Work order:
Quote the full listing word for word.
___ Dataset extract
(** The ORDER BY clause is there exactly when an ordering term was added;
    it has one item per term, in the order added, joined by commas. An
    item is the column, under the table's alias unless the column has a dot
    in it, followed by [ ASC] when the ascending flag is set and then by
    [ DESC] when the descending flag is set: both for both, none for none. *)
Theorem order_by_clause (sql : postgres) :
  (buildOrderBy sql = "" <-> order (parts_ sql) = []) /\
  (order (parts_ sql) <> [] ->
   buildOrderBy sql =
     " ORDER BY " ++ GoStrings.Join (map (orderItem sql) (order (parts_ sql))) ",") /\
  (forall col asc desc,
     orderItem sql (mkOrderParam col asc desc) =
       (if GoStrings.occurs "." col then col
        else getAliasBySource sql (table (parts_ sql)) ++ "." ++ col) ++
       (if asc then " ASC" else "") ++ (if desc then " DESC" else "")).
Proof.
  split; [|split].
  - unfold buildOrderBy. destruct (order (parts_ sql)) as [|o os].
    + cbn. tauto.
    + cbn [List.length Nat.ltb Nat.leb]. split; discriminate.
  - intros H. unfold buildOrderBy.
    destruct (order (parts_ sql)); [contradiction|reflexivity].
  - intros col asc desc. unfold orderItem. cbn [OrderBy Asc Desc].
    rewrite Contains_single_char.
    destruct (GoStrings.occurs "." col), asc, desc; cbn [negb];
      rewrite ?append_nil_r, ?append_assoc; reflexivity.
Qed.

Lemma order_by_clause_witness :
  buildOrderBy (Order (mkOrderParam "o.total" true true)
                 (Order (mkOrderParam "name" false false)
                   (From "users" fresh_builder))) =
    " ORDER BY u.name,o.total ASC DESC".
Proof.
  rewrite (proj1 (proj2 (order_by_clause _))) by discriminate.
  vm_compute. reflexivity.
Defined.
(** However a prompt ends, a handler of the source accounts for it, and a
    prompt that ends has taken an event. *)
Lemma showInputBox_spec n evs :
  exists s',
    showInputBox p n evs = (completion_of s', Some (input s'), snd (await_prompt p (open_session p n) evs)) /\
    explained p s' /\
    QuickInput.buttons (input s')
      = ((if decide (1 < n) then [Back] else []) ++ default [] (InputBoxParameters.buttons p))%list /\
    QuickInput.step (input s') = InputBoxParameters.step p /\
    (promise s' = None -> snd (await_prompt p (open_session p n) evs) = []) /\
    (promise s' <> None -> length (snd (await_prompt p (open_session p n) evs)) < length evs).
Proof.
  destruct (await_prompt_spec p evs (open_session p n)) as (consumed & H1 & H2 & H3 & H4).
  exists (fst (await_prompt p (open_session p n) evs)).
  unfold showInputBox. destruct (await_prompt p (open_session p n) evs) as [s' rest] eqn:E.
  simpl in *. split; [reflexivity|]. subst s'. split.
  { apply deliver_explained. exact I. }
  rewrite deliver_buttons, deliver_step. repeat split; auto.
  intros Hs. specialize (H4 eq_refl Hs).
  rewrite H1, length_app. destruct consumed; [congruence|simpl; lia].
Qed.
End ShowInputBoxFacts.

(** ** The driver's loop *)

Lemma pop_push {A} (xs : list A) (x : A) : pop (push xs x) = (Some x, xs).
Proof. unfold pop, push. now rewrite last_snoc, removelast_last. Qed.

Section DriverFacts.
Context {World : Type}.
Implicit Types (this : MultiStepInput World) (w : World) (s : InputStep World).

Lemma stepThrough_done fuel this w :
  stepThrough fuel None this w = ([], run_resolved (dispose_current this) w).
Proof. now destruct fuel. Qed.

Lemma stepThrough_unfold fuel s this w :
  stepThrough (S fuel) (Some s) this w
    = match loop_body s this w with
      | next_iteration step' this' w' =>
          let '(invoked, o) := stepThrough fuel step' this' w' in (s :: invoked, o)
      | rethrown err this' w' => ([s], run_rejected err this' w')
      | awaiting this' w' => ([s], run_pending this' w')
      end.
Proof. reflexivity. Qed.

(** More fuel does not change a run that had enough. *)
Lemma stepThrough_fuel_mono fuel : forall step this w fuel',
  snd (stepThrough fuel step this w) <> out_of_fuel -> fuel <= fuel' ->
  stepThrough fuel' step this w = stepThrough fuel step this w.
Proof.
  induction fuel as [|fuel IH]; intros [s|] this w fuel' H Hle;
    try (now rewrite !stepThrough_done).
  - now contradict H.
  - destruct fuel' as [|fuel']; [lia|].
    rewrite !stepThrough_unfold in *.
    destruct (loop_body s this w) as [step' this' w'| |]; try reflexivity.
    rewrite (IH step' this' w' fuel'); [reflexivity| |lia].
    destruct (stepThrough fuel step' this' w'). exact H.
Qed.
______
Solution to this exercise:
(** The ORDER BY clause is there exactly when an ordering term was added;
    it has one item per term, in the order added, joined by commas. An
    item is the column, under the table's alias unless the column has a dot
    in it, followed by [ ASC] when the ascending flag is set and then by
    [ DESC] when the descending flag is set: both for both, none for none. *)
Theorem order_by_clause (sql : postgres) :
  (buildOrderBy sql = "" <-> order (parts_ sql) = []) /\
  (order (parts_ sql) <> [] ->
   buildOrderBy sql =
     " ORDER BY " ++ GoStrings.Join (map (orderItem sql) (order (parts_ sql))) ",") /\
  (forall col asc desc,
     orderItem sql (mkOrderParam col asc desc) =
       (if GoStrings.occurs "." col then col
        else getAliasBySource sql (table (parts_ sql)) ++ "." ++ col) ++
       (if asc then " ASC" else "") ++ (if desc then " DESC" else "")).
Proof.
  split; [|split].
  - unfold buildOrderBy. destruct (order (parts_ sql)) as [|o os].
    + cbn. tauto.
    + cbn [List.length Nat.ltb Nat.leb]. split; discriminate.
  - intros H. unfold buildOrderBy.
    destruct (order (parts_ sql)); [contradiction|reflexivity].
  - intros col asc desc. unfold orderItem. cbn [OrderBy Asc Desc].
    rewrite Contains_single_char.
    destruct (GoStrings.occurs "." col), asc, desc; cbn [negb];
      rewrite ?append_nil_r, ?append_assoc; reflexivity.
Qed.

Lemma order_by_clause_witness :
  buildOrderBy (Order (mkOrderParam "o.total" true true)
                 (Order (mkOrderParam "name" false false)
                   (From "users" fresh_builder))) =
    " ORDER BY u.name,o.total ASC DESC".
Proof.
  rewrite (proj1 (proj2 (order_by_clause _))) by discriminate.
  vm_compute. reflexivity.
Defined.
(** However a prompt ends, a handler of the source accounts for it, and a
    prompt that ends has taken an event. *)
Lemma showInputBox_spec n evs :
  exists s',
    showInputBox p n evs = (completion_of s', Some (input s'), snd (await_prompt p (open_session p n) evs)) /\
    explained p s' /\
    QuickInput.buttons (input s')
      = ((if decide (1 < n) then [Back] else []) ++ default [] (InputBoxParameters.buttons p))%list /\
    QuickInput.step (input s') = InputBoxParameters.step p /\
    (promise s' = None -> snd (await_prompt p (open_session p n) evs) = []) /\
    (promise s' <> None -> length (snd (await_prompt p (open_session p n) evs)) < length evs).
Proof.
  destruct (await_prompt_spec p evs (open_session p n)) as (consumed & H1 & H2 & H3 & H4).
  exists (fst (await_prompt p (open_session p n) evs)).
  unfold showInputBox. destruct (await_prompt p (open_session p n) evs) as [s' rest] eqn:E.
  simpl in *. split; [reflexivity|]. subst s'. split.
  { apply deliver_explained. exact I. }
  rewrite deliver_buttons, deliver_step. repeat split; auto.
  intros Hs. specialize (H4 eq_refl Hs).
  rewrite H1, length_app. destruct consumed; [congruence|simpl; lia].
Qed.
End ShowInputBoxFacts.

(** ** The driver's loop *)

Lemma pop_push {A} (xs : list A) (x : A) : pop (push xs x) = (Some x, xs).
Proof. unfold pop, push. now rewrite last_snoc, removelast_last. Qed.

Section DriverFacts.
Context {World : Type}.
Implicit Types (this : MultiStepInput World) (w : World) (s : InputStep World).

Lemma stepThrough_done fuel this w :
  stepThrough fuel None this w = ([], run_resolved (dispose_current this) w).
Proof. now destruct fuel. Qed.

Lemma stepThrough_unfold fuel s this w :
  stepThrough (S fuel) (Some s) this w
    = match loop_body s this w with
      | next_iteration step' this' w' =>
          let '(invoked, o) := stepThrough fuel step' this' w' in (s :: invoked, o)
      | rethrown err this' w' => ([s], run_rejected err this' w')
      | awaiting this' w' => ([s], run_pending this' w')
      end.
Proof. reflexivity. Qed.

(** More fuel does not change a run that had enough. *)
Lemma stepThrough_fuel_mono fuel : forall step this w fuel',
  snd (stepThrough fuel step this w) <> out_of_fuel -> fuel <= fuel' ->
  stepThrough fuel' step this w = stepThrough fuel step this w.
Proof.
  induction fuel as [|fuel IH]; intros [s|] this w fuel' H Hle;
    try (now rewrite !stepThrough_done).
  - now contradict H.
  - destruct fuel' as [|fuel']; [lia|].
    rewrite !stepThrough_unfold in *.
    destruct (loop_body s this w) as [step' this' w'| |]; try reflexivity.
    rewrite (IH step' this' w' fuel'); [reflexivity| |lia].
    destruct (stepThrough fuel step' this' w'). exact H.
Qed.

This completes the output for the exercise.